Yan Hong, Peng Xi, Huang Yuesheng, Zhao Mingyue, Li Fangyong, Wang Pei
Institute of Burn Research, Southwest Hospital, The Third Military Medical University, State Key Laboratory of Trauma, Burns, and Combined Injury (SKLTBC), Chongqing 400038, PR China.
Burns. 2007 Mar;33(2):179-84. doi: 10.1016/j.burns.2006.06.012. Epub 2006 Nov 27.
To investigate the effects of dietary supplementation of l-arginine (l-Arg) on shock in severely burned patients.
This was a prospective, randomized, single blind, controlled study. Forty-seven severely burned patients due to various causes with a total burn surface area (TBSA) more than 50% each admitted in early postburn phase (within 10h postburn) were included in this study. All patients were treated by the traditional resuscitation program of our institute. After the nasogastric feeding tube was placed, they were randomly divided into three groups-(1) group A400 (n = 16): giving gastrointestinal feeding with 500 ml 5% GNS, containing l-Arg (400 mg/ kgday) at equal pace with fluid resuscitation; (2) group A200 (n = 16): giving gastrointestinal feeding with 500 ml 5% GNS containing l-Arg (200 mg/ kgday); (3) group C (n = 15): giving gastrointestinal feeding with 500 ml 5% GNS without any supplementation. The feeding started within 12h after burn and lasted for 72 h, the feeding rate was controlled by an enteral feeding pump. The following parameters were observed on days (PBD) 1-4: serum nitric oxide content (NO), mean arterial blood pressure (MAP), oxygenation index (PO2/FiO2), and arterial blood content of lactic acid (LA). Gastric mucosal blood flow was measured by laser Doppler flow-metry on PBD1 and PBD2.

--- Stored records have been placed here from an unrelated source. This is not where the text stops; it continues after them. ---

(** C6. [NetworkCreate] is all or nothing in the table of networks: unless a
    statement of the database itself fails, an error of any step leaves the table
    as it was, and a success adds one row, for a live network of the given name,
    which is the one it answers. *)
Theorem NetworkCreate_all_or_nothing (input : NetworkCreateInput) (s s' : S) (r : result error NetworkItem) :
  faults (db s) = [] →
  (∀ createdAt, let id := sha256Hex (nci_Name input ++ ":" ++ nci_Subnet input ++ ":" ++ createdAt) in
     id ∉ nw_ID <$> tables (db s) ∧ inUse id = false) →
  NetworkCreate input s = (r, s') →
  match r with
  | Err _ => tables (db s') = tables (db s)
  | Ok n => nw_Name n = nci_Name input ∧
            ∃ id, columns (tables (db s')) = (columns (tables (db s)) ++ [(id, nci_Name input, None)])%list
  end.
Proof.
  intros Hf Hfresh. unfold NetAPI.NetworkCreate. rewrite bind_unfold.
  pose proof (orElse_kept _ (λ err, wrapped CodeNetworkCreateFailed (Error err) err) (Resolve_kept input) s Hf) as Hk0.
  destruct (orElse _ _ s) as [[resolved|e] s0] eqn:E0; cbn [snd] in Hk0; [|by intros [= <- <-]; rewrite Hk0].
  apply resolved_fields in E0 as [Hname Hsub]. rewrite bind_calls.
  set (created := (onWorld _ s0).1). set (s1 := (onWorld _ s0).2).
  assert (db s1 = db s) as Hk1 by (rewrite <- Hk0; apply (onSnd_kept NowRFC3339 s0); by rewrite Hk0).
  clearbody created s1. rewrite <- Hk1 in Hf, Hfresh |- *. clear Hk0 Hk1 s0 s.
  set (n := newNetwork sha256Hex resolved created).
  assert (nw_ID n ∉ nw_ID <$> tables (db s1) ∧ inUse (nw_ID n) = false) as [Hid Huse].
  { unfold n, newNetwork. cbn [nw_ID]. rewrite Hname, Hsub. apply Hfresh. }
  pose proof (Upsert_fresh n s1 Hf Hid) as Hup. rewrite bind_unfold. unfold orElse at 1. rewrite bind_unfold. unfold try at 1.
  destruct (onRepo (nr_Upsert n) s1) as [[[]|e] s2]; [|by intros [= <- <-]; rewrite Hup].
  cbn [mret GoM_ret]. rewrite bind_unfold.
  pose proof (materialize_spec resolved (nw_ID n) s2 ltac:(by rewrite Hup) Huse) as Hm.
  destruct (NetAPI.materialize _ _ _ _ _ s2) as [[[]|e] s3]; rewrite Hup in Hm.
  - destruct (announce_spec resolved (nw_ID n) (nci_SetDefault input) s3) as (x & s4 & E4 & Hx & Hc).
    + by rewrite Hm.
    + rewrite Hm. cbn [tables]. unfold columns. rewrite fmap_app. apply elem_of_app. right. by left.
    + rewrite E4. intros [= <- <-]. split; [by rewrite Hx, Hname|]. exists (nw_ID n).
      rewrite Hc, Hm. cbn [tables]. unfold columns. rewrite fmap_app, <- Hname. done.
  - intros [= <- <-]. rewrite Hm. cbn [tables]. by apply filter_fresh.
Qed.
End Create.
End Beside.

(** ** Examples *)
Module NetAPIExamples.
Import ToyKernel IPTablesExamples NetworksExamples.

(** A host without devices, on which every command on devices works. *)
#[local] Instance noDevices : NetOps (FW Chains) := {|
  BridgeExists := λ _, mret false; TapExists := λ _, mret false; BridgeHasSubnet := λ _ _, mret false;
  GetBridgeTaps := λ _, mret []; GetTapBridge := λ _, mret ""; GetBridgeSlaves := λ _, mret [];
  GetSystemBridges := mret []; RunBatch := λ _, mret (); RemoveRawTap := λ _, mret (); RemoveRawBridge := λ _, mret ();
|}.
#[local] Instance noNetworks : NetworkRepository (FW Chains) := {|
  nr_Get := λ _, mret None; nr_GetByName := λ _ _, mret None; nr_FindByPrefix := λ _ _, mret [];
  nr_Count := mret 0%Z; nr_ListAll := mret []; nr_Upsert := λ _, mret (); nr_UpdateBridgeActive := λ _ _, mret ();
  nr_SetDefault := λ _, mret (); nr_GetDefault := mret None; nr_UpdateManyIsPresent := λ _ _, mret ();
  nr_SoftDelete := λ _, mret (); nr_Delete := λ _, mret ();
|}.

Definition netA : NetworkItem := exNet "ida" "a" true.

(1) Enteral feeding of l-Arg did not change MAP of severely burned patients, with no difference in MAP between the l-Arg supplemented and control groups. (2) There were significant changes of the l-Arg supplemented groups (A400 and A200), with an increased gastric mucosa blood flow, oxygenation index, and a decreased LA content in arterial blood, compared with the control group. (3) The serous NO content was significantly decreased in the A400 group on PBD2-4 (P < 0.01), and in the A200 group on PBD4 (P < 0.05) compared with the control group.
Enteral feeding with l-arginine supplementation on early stage of burn decreases NO production to a relatively normal level and exerts beneficial effects on the resuscitation of burned shock.
探讨膳食补充L-精氨酸(L-Arg)对严重烧伤患者休克的影响。
这是一项前瞻性、随机、单盲、对照研究。本研究纳入47例因各种原因导致烧伤总面积(TBSA)超过50%且在烧伤后早期(烧伤后10小时内)入院的严重烧伤患者。所有患者均接受我院传统复苏方案治疗。放置鼻胃饲管后,将他们随机分为三组:(1)A400组(n = 16):给予含L-Arg(400 mg/kg·天)的500 ml 5%葡萄糖氯化钠溶液进行胃肠喂养,与液体复苏同步进行;(2)A200组(n = 16):给予含L-Arg(200 mg/kg·天)的500 ml 5%葡萄糖氯化钠溶液进行胃肠喂养;(3)C组(n = 15):给予不含任何添加剂的500 ml 5%葡萄糖氯化钠溶液进行胃肠喂养。喂养在烧伤后12小时内开始,持续72小时,喂养速度由肠内喂养泵控制。在烧伤后第1至4天观察以下参数:血清一氧化氮含量(NO)、平均动脉血压(MAP)、氧合指数(PO2/FiO2)和动脉血乳酸含量(LA)。在烧伤后第1天和第2天通过激光多普勒血流仪测量胃黏膜血流量。
(1)肠内给予L-Arg对严重烧伤患者的MAP无影响,补充L-Arg组与对照组的MAP无差异。(2)与对照组相比,补充L-Arg的组(A400和A200)有显著变化,胃黏膜血流量、氧合指数增加,动脉血LA含量降低。(3)与对照组相比,A400组在烧伤后第2至4天血清NO含量显著降低(P < 0.01),A200组在烧伤后第4天血清NO含量显著降低(P < 0.05)。
烧伤早期肠内补充L-精氨酸可使NO生成降至相对正常水平,并对烧伤休克复苏产生有益影响。